(Given data)
(** C20.
    The check accepts a non-empty set of databases exactly if no two names
    clash: no name twice (upper and lower case being the same), and no two
    patterns that the heuristic takes to overlap.  So although the code goes
    through Go maps, whether a configuration is accepted does not depend on the
    order the maps are iterated in. *)
Theorem validateDatabaseNames_spec (databases databases' : list (string * any)) :
  databases ≡ₚ databases' ->
  (validateDatabaseNames databases = Ret () <-> databases <> [] /\ no_clash (NormalizeDatabaseName <$> databases.*1)) /\
  (validateDatabaseNames databases = Ret () <-> validateDatabaseNames databases' = Ret ()).
Proof.
  intros Hp. split; [apply validate_iff|]. rewrite !validate_iff.
  assert (forall l l' : list (string * any), l ≡ₚ l' -> l <> [] /\ no_clash (NormalizeDatabaseName <$> l.*1) ->
    l' <> [] /\ no_clash (NormalizeDatabaseName <$> l'.*1)) as H.
  { intros l l' E [H1 H2]. split; [intros ->; by apply Permutation_nil_r in E|]. eapply no_clash_perm; [|exact H2]. by rewrite E. }
  split; apply H; [done|by symmetry].
Qed.

(** ** What has no effect *)

Lemma from_toml_entry t key v : from_toml (ATable t) -> entry key t = Some v -> from_toml v.
Proof.
  induction t as [|[k w] t IH]; cbn [entry]; [done|]. intros [Hw Ht]. case_decide; [by intros [= <-]|]. by apply IH.
Qed.

Lemma no_int_field t key old : from_toml (ATable t) -> field as_int t key old = old.
Proof.
  intros Ht. unfold field. destruct (entry key t) as [v|] eqn:E; [|done]. apply (from_toml_entry _ _ _ Ht) in E.
  by destruct v.
Qed.

Lemma from_toml_table t key t' : from_toml (ATable t) -> (entry key t ≫= as_table) = Some t' -> from_toml (ATable t').
Proof.
  intros Ht. destruct (entry key t) as [v|] eqn:E; [|done]. apply (from_toml_entry _ _ _ Ht) in E. cbn.
  destruct v; cbn; try done. by intros [= <-].
Qed.

Lemma mongobouncer_ports mb topology :
  from_toml (ATable mb) ->
  let c := parse_mongobouncer mb topology (tc_Mongobouncer default_config) in
  mt_ListenPort (mb_Metrics c) = 9090%Z /\ sc_ListenPort (mb_SharedCache c) = 8080%Z /\ sc_LabelSelector (mb_SharedCache c) = "".
Proof.
  intros Hmb. cbn [parse_mongobouncer mb_Metrics mb_SharedCache]. unfold parse_metrics, parse_shared_cache.
  destruct (entry "metrics" mb ≫= as_table) as [m|] eqn:Em, (entry "shared_cache" mb ≫= as_table) as [t|] eqn:Et;
    cbn [mt_ListenPort sc_ListenPort sc_LabelSelector]; rewrite ?no_int_field by (by eapply from_toml_table); done.
Qed.

Lemma LoadConfig_mongobouncer path found raw verbose logger metrics c :
  LoadConfig path found (Ret raw) verbose logger metrics = Ret c ->
  exists config, (config = default_config \/ parseRawConfig raw default_config = Ret config) /\
    mb_Metrics (tc_Mongobouncer (cfg_tomlConfig c)) = mb_Metrics (tc_Mongobouncer config) /\
    mb_SharedCache (tc_Mongobouncer (cfg_tomlConfig c)) = mb_SharedCache (tc_Mongobouncer config).
Proof.
  unfold LoadConfig. intros H. set (parsed := if decide (path = "") then Ret default_config else _) in H.
  assert (forall config, parsed = Ret config -> config = default_config \/ parseRawConfig raw default_config = Ret config) as Hp.
  { unfold parsed. intros config. case_decide; [intros [= <-]; by left|]. destruct (negb found); [done|].
    destruct (parseRawConfig raw default_config) as [config'|e|why|]; try done. intros [= <-]. by right. }
  destruct parsed as [config|e|why|]; try done. exists config. split; [by apply Hp|]. cbn [obind] in H.
  destruct logger; [done|]. destruct (validateDatabaseNames (tc_Databases config)); try done. injection H as <-. cbn. by destruct verbose.
Qed.
Lemma batch_set_loop k x y z b : batch k (set_loop x y z b) = batch k b.
Proof. by destruct k. Qed.

Lemma set_loop_flow x y z b : sorted_batches b -> sorted_batches (set_loop x y z b) /\ forall k, flow k (set_loop x y z b) = flow k b.
Proof. intros H. split; intros k; [rewrite batch_set_loop; apply H|unfold flow; by rewrite batch_set_loop]. Qed.

Lemma flush_exit_cases b : flush_exit b = b \/ exists x y z, flush_exit b = set_loop x y z b.
Proof. unfold flush_exit. destruct (bm_cancelled b); eauto. Qed.

(** The operations other than recording change no flow. *)
Lemma run_batch_op_flow o b :
  sorted_batches b -> sorted_batches (run_batch_op o b) /\ forall k, flow k (run_batch_op o b) = flow k b ++ of_kind k (recorded [o]).
Proof.
  intros Hb. set (P := fun b' => sorted_batches b' /\ forall k, flow k b' = flow k b).
  assert (forall b', P b' -> P (Flush b')) as Hf.
  { intros b' [H E]. destruct (flush_all_flow b' H) as [H' E']. split; [done|]. intros k. by rewrite E'. }
  assert (forall x y z b', P b' -> P (set_loop x y z b')) as Hs.
  { intros x y z b' [H E]. destruct (set_loop_flow x y z b' H) as [H' E']. split; [done|]. intros k. by rewrite E'. }
  assert (forall b', P b' -> P (flush_exit b')) as He.
  { intros b' H. destruct (flush_exit_cases b') as [-> | (x & y & z & ->)]; auto. }
  assert (P b) as H0 by done.
  destruct o as [c| | | | | |].
  { destruct (record_flow c b Hb) as [H1 E1]. split; [done|]. intros k. cbn [run_batch_op]. rewrite E1. unfold recorded, of_kind. cbn.
    by case_decide. }
  all: enough (P (run_batch_op _ b)) as [H1 E1] by (split; [exact H1|intros k; rewrite (E1 k); symmetry; apply app_nil_r]);
    cbn [run_batch_op]; unfold flush_tick, cancel, BM_Close, BM_Shutdown; cbn zeta; try destruct (bm_looping b); auto 8.
Qed.

Lemma run_batch_flow ops b :
  sorted_batches b -> sorted_batches (run_batch ops b) /\
  forall k, flow k (run_batch ops b) = flow k b ++ of_kind k (recorded ops).
Proof.
  revert b. induction ops as [|o ops IH]; intros b Hb; cbn [run_batch fold_left]; [split; [done|intros; by rewrite app_nil_r]|].
  destruct (run_batch_op_flow o b Hb) as [H1 E1].
  destruct (IH _ H1) as [H2 E2]. split; [done|]. intros k. unfold run_batch in *. rewrite E2, E1, <- app_assoc, <- of_kind_app.
  f_equal. unfold recorded. by rewrite <- omap_app.
Qed.

Lemma new_batches_empty batchSize b0 k : NewBatchedMetricsClient batchSize = Some b0 -> bm_client b0 = [] /\ batch k b0 = [].
Proof. unfold NewBatchedMetricsClient. destruct (_ <? _)%Z; [done|]. intros [= <-]. by destruct k. Qed.

Lemma new_batches_flow batchSize b0 ops k :
  NewBatchedMetricsClient batchSize = Some b0 -> flow k (run_batch ops b0) = of_kind k (recorded ops).
Proof.
  intros H. assert (sorted_batches b0) as H0 by (intros k'; destruct (new_batches_empty _ _ k' H) as [_ ->]; constructor).
  destruct (run_batch_flow ops b0 H0) as [_ E]. rewrite E. unfold flow. by destruct (new_batches_empty _ _ k H) as [-> ->].
Qed.

Lemma close_empty k b : batch k (BM_Close b) = [].
Proof. unfold BM_Close. cbn zeta. rewrite batch_set_loop. apply flush_all_empty. Qed.
(** * ChaCha20 stream cipher engine (src/chacha20.ts): a shallow embedding

    The TypeScript class [Chacha20] keeps three mutable fields, [_param]
    (16 numbers), [_keystream] (64 numbers) and [_byteCounter].  Its methods
    are embedded as functions on a record holding these fields.  JavaScript
    numbers that hold integers are embedded as [Z]; the operators the source
    uses on them ([+], [++], [^], [|], [&], [<<], [>>>]) are embedded with
    their ECMAScript meaning on integer-valued numbers, including the
    conversion to 32 bits that the bitwise operators perform and the rounding
    of [+] to a binary64 number.  [Uint8Array]s live in a heap and are passed
    by reference. *)

From Stdlib Require Import ZArith Lia Strings.String Strings.Byte.
From stdpp Require Import base option list gmap.

Local Open Scope Z_scope.

(** Linear arithmetic with division and remainder by constants. *)
Ltac div_lia := intros; Z.div_mod_to_equations; lia.

(** ** JavaScript numbers restricted to integers *)

Module JS.

(** Nearest binary64 number of an integer, ties to even: integers up to
    [2^53] in magnitude are numbers as they are; a larger one keeps its 53
    leading bits. *)
Definition fl (z : Z) : Z :=
  if Z.abs z <=? 2 ^ 53 then z
  else
    let e := Z.log2 (Z.abs z) - 52 in
    let q := Z.abs z / 2 ^ e in
    let r := Z.abs z mod 2 ^ e in
    let q' :=
      if 2 * r <? 2 ^ e then q
      else if 2 ^ e <? 2 * r then q + 1
      else if Z.even q then q else q + 1 in
    Z.sgn z * (q' * 2 ^ e).

(** The abstract operations ToInt32 and ToUint32 on an integer. *)
Definition ToInt32 (x : Z) : Z := (x + 2 ^ 31) mod 2 ^ 32 - 2 ^ 31.
Definition ToUint32 (x : Z) : Z := x mod 2 ^ 32.
(** Claim C8: [detect] is [Client] when the detection field is absent, when
    it carries no protocol, and when the protocol is [Client]; it is
    [Opaque] exactly when the protocol is the [Opaque] variant. *)
Theorem strategy_new_detect_cases :
  forall (conv : Api.TcpAddress -> option SocketAddr) (a : SocketAddr),
    (forall t, detect (strategy_new conv a (Api.mkStrategyResponse None t)) = Client) /\
    (forall t, detect (strategy_new conv a
       (Api.mkStrategyResponse (Some (Api.mkProtocolDetection None)) t)) = Client) /\
    (forall t, detect (strategy_new conv a
       (Api.mkStrategyResponse (Some (Api.mkProtocolDetection (Some Api.ProtoClient))) t))
       = Client) /\
    (forall rsp, detect (strategy_new conv a rsp) = Opaque <->
       Api.detect rsp = Some (Api.mkProtocolDetection (Some Api.ProtoOpaque))).
Proof.
  intros conv a.
  split; [|split; [|split]]; try reflexivity.
  intros [[[[[|]|]]|] t]; cbn; split; intros H;
    try discriminate; try reflexivity.
Qed.

(** Claim C9: [Strategy::new] is a total function whose [addr] is the
    request's address, whatever the response carries. *)
Theorem strategy_new_addr :
  forall (conv : Api.TcpAddress -> option SocketAddr) (a : SocketAddr)
         (rsp : Api.StrategyResponse),
    addr (strategy_new conv a rsp) = a.
Proof. reflexivity. Qed.

End StrategyNewFacts.

(* ------------------------------------------------------------------ *)
(** ** [Client::init] and [Client::recover] *)

Module ClientFacts.

Section Env.
Variable conv : Api.TcpAddress -> option SocketAddr.
Variable a : SocketAddr.
Variable service : nat -> result Responses Status.

(** [init] issues exactly one call and touches nothing else. *)
Lemma init_world (w : World) :
  snd (init conv a service w) = mkWorld (S (calls w)) (polls w) (log w ++ [ACall (calls w)]).
Proof.
  unfold init, bind, next_call; cbn.
  destruct (service (calls w)) as [[|[r|s] rest]|s]; reflexivity.
Qed.

(** A successful [init] read the first response of the stream of its call. *)
Lemma init_ok (w : World) (s : Strategy) (rs : Responses) :
  fst (init conv a service w) = Ok (s, rs) ->
  exists rsp, service (calls w) = Ok (Item rsp :: rs) /\ s = strategy_new conv a rsp.
Proof.
  unfold init, bind, next_call; cbn.
  destruct (service (calls w)) as [[|[r|st] rest]|st]; cbn; try discriminate.
  intros H; inversion H; subst; eauto.
Qed.

(** One iteration of the recovery loop: a tick, then an [init]. *)
Lemma recover_loop_tick (policy : Status -> result Backoff Status) (u : unit)
      (b : Backoff) (w : World) :
  recover_loop conv a service policy (Ok u :: b) w =
  match init conv a service (mkWorld (calls w) (polls w) (log w ++ [ATick])) with
  | (Ok rsp, w2) => (Ok rsp, w2)
  | (Err s, w2) =>
      match policy s with
      | Err e => (Err (EStatus e), w2)
      | Ok _ => recover_loop conv a service policy b w2
      end
  end.
Proof.
  cbn [recover_loop]; unfold bind at 1, emit; cbn -[init recover_loop].
  unfold bind; destruct (init _ _ _ _) as [[rsp|s] w2]; [reflexivity|].
  destruct (policy s); reflexivity.
Qed.

(** A recovery only issues calls and consumes ticks. *)
Lemma recover_loop_world (policy : Status -> result Backoff Status) (b : Backoff) (w : World) :
  exists L, log (snd (recover_loop conv a service policy b w)) = log w ++ L
         /\ polls (snd (recover_loop conv a service policy b w)) = polls w
         /\ forallb is_rpc_action L = true.
Proof.
  revert w; induction b as [|[u|e] b IH]; intros w.
  - exists []; cbn; rewrite app_nil_r; auto.
  - rewrite recover_loop_tick.
    set (w1 := mkWorld (calls w) (polls w) (log w ++ [ATick])).
    pose proof (init_world w1) as Hw.
    destruct (init conv a service w1) as [r w2] eqn:Ei; cbn in Hw; subst w2.
    destruct r as [rsp|st].
    + exists [ATick; ACall (calls w)]; cbn; rewrite <- app_assoc; auto.
    + destruct (policy st) as [b'|e].
      * destruct (IH (mkWorld (S (calls w1)) (polls w1) (log w1 ++ [ACall (calls w1)])))
          as [L [HL [HP HrL]]].
        exists ([ATick; ACall (calls w)] ++ L); cbn in *.
        rewrite HL, HP, <- !app_assoc; cbn; auto.
      * exists [ATick; ACall (calls w)]; cbn; rewrite <- app_assoc; auto.
  - exists []; cbn; rewrite app_nil_r; auto.
Qed.
(** C7, as the code has it.  Once the environment validation has passed,
    the validation of the move mapping runs and what it finds stays in the
    log of the run.  For a pair whose source and destination both exist the
    conflict is logged as an error; it is never among the errors of the
    tracker, and no printed report lists it.  For a pair whose source
    exists and whose destination has a regular file among its ancestors
    that ancestor is logged as an error.  Neither finding halts the batch:
    a run that gets past the capacity check and the backup enters the three
    phases of the migration.  Such a run, without [--dry-run], meets the
    regular file again when it moves the pair: the failure of
    [os.makedirs] is recorded in the tracker, and the one report that is
    printed lists it. *)
Theorem conflicts_are_logged_and_do_not_halt env t :
  validated t →
  let R := script env t in
  (∀ e, e ∈ FILE_MOVES → in_conflict t e →
        (ERROR, conflict_message e) ∈ log R.2
        ∧ ¬ (conflict_text e ∈ errors (progress R.2))
        ∧ (∀ report, report ∈ printed_reports R.2 → ¬ listed report (conflict_text e)))
  ∧ (∀ e, e ∈ FILE_MOVES → parent_is_file t e →
          ∃ parent, parent ∈ Path.ancestors e.2 ∧ FS.isfile t parent = true
                    ∧ (ERROR, parent_message parent) ∈ log R.2)
  ∧ (cleared env t → ∀ line, line ∈ phase_lines → line ∈ log R.2)
  ∧ (cleared env t → dry_run env = false →
     ∀ e, e ∈ FILE_MOVES → parent_is_file t e →
          ∃ x report,
            makedirs_message e.2 x ∈ errors (progress R.2)
            ∧ printed_reports R.2 = [report]
            ∧ listed report (makedirs_message e.2 x)).
Proof.
  intros Hv R.
  assert (R.2 = (main env (boot t)).2) as HR by (apply script_state, Hv).
  destruct (main_after_validation env (boot t) Hv) as (ok & s1 & Hrun1 & Hext).
  change (fresh (boot t)) with (boot t) in Hrun1. rewrite <- HR in Hext.
  destruct (validate_file_moves_findings (boot t))
    as (ok' & s1' & Hrun1' & Hfs1 & _ & _ & Hconf & Hpar).
  rewrite Hrun1 in Hrun1'. injection Hrun1' as <- <-. simpl in Hfs1.
  destruct (script_report env t) as (Herr & Hwarn & Hprinted). fold R in Herr, Hwarn, Hprinted.
  split; [|split; [|split]].
  - intros e He Hc. destruct (Hconf e He Hc) as [_ Hlog].
    destruct (conflict_text_unrecorded e) as [Hne Hnw].
    assert (conflict_text e ∉ errors (progress R.2)) as Hnot.
    { intros Hin. rewrite Forall_forall in Herr. apply Herr in Hin. congruence. }
    split; [by apply (extends_logged s1)|]. split; [done|].
    intros report Hrep Hlisted.
    destruct Hprinted as [Hp | Hp]; rewrite Hp in Hrep; [by apply elem_of_nil in Hrep|].
    apply list_elem_of_singleton in Hrep. subst report.
    apply listed_report_lines in Hlisted as [Hin | Hin]; [done|].
    rewrite Forall_forall in Hwarn. apply Hwarn in Hin. congruence.
  - intros e He Hp. destruct (Hpar e He Hp) as [_ (parent & Hin & Hfile & Hlog)].
    exists parent. split; [done|]. split; [by rewrite <- Hfs1|].
    by apply (extends_logged s1).
  - intros Hc line Hline.
    destruct (script_course env t Hv Hc) as (bd & s3 & s4 & s5 & _ & _ & Hrun4 & Hrun5 & Hend).
    fold R in Hend. rewrite Hend.
    destruct (migrate_tail env bd s5) as (Hext6 & Hext5 & _).
    pose proof (create_new_directories_line env s3) as H1. rewrite Hrun4 in H1.
    pose proof (process_file_moves_line env s4) as H2. rewrite Hrun5 in H2.
    pose proof (reorganize_styles_line env s5) as H3.
    destruct (tracked_process_file_moves env s4) as [Hext4 _]. rewrite Hrun5 in Hext4.
    unfold phase_lines in Hline.
    apply elem_of_cons in Hline as [-> | Hline];
      [apply (extends_logged s5); [done|]; by apply (extends_logged s4)|].
    apply elem_of_cons in Hline as [-> | Hline]; [by apply (extends_logged s5)|].
    apply list_elem_of_singleton in Hline as ->.
    by apply (extends_logged (reorganize_styles env s5).2).
  - intros Hc Hreal e He [Hex (a & Ha & Hfile)].
    destruct (script_course env t Hv Hc)
      as (bd & s3 & s4 & s5 & Hsrc & Hp3 & Hrun4 & Hrun5 & Hend).
    fold R in Hend.
    destruct (table_paths_of_entry e He) as [H1 H2].
    apply table_path_under_src in H1 as (r1 & Hr1 & _), H2 as (r2 & Hr2 & _).
    assert (∃ ra, a = "src"%string :: ra) as [ra Hra]
      by (rewrite Hr2 in Ha; by apply ancestor_under_src in Ha).
    destruct (create_new_directories_post env Hreal s3)
      as (s4' & Hrun4' & _ & _ & _ & Hkind & _).
    rewrite Hrun4 in Hrun4'. injection Hrun4' as <-.
    assert (FS.exists_ (fs s4) e.1 = true) as Hex4.
    { apply (kind_le_exists (fs s3)); [apply Hkind|].
      rewrite (exists_of_lookup t); [done|]. rewrite Hr1. apply Hsrc. }
    assert (FS.isfile (fs s4) a = true) as Hfile4.
    { apply (kind_le_isfile (fs s3)); [apply Hkind|].
      destruct (tests_of_lookup t (fs s3) a) as (_ & _ & ->); [|done]. rewrite Hra. apply Hsrc. }
    destruct (process_file_moves_blocked env Hreal e a s4 He Hex4 Ha Hfile4)
      as (x & s5' & Hrun5' & Hmsg & Hpos).
    rewrite Hrun5 in Hrun5'. injection Hrun5' as <-.
    destruct (migrate_tail env bd s5) as (_ & Hext5 & Htot & Hrep). rewrite <- Hend in *.
    assert (printed_reports s5 = []) as Hp5.
    { destruct (tracked_process_file_moves env s4) as [_ Hq5]. rewrite Hrun5 in Hq5.
      destruct (tracked_create_new_directories env s3) as [_ Hq4]. rewrite Hrun4 in Hq4.
      simpl in Hq4, Hq5. congruence. }
    exists x, (report_lines (progress R.2)).
    split; [by apply (extends_recorded s5)|]. split.
    + unfold reported in Hrep. rewrite Hrep, Hp5 by lia. done.
    + apply listed_report_lines. left. by apply (extends_recorded s5).
Qed.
(End Given data)
Work to complete:
Once you have identified the lines above that contain "even", copy each of them.

Result below:
(** Nearest binary64 number of an integer, ties to even: integers up to
      else if Z.even q then q else q + 1 in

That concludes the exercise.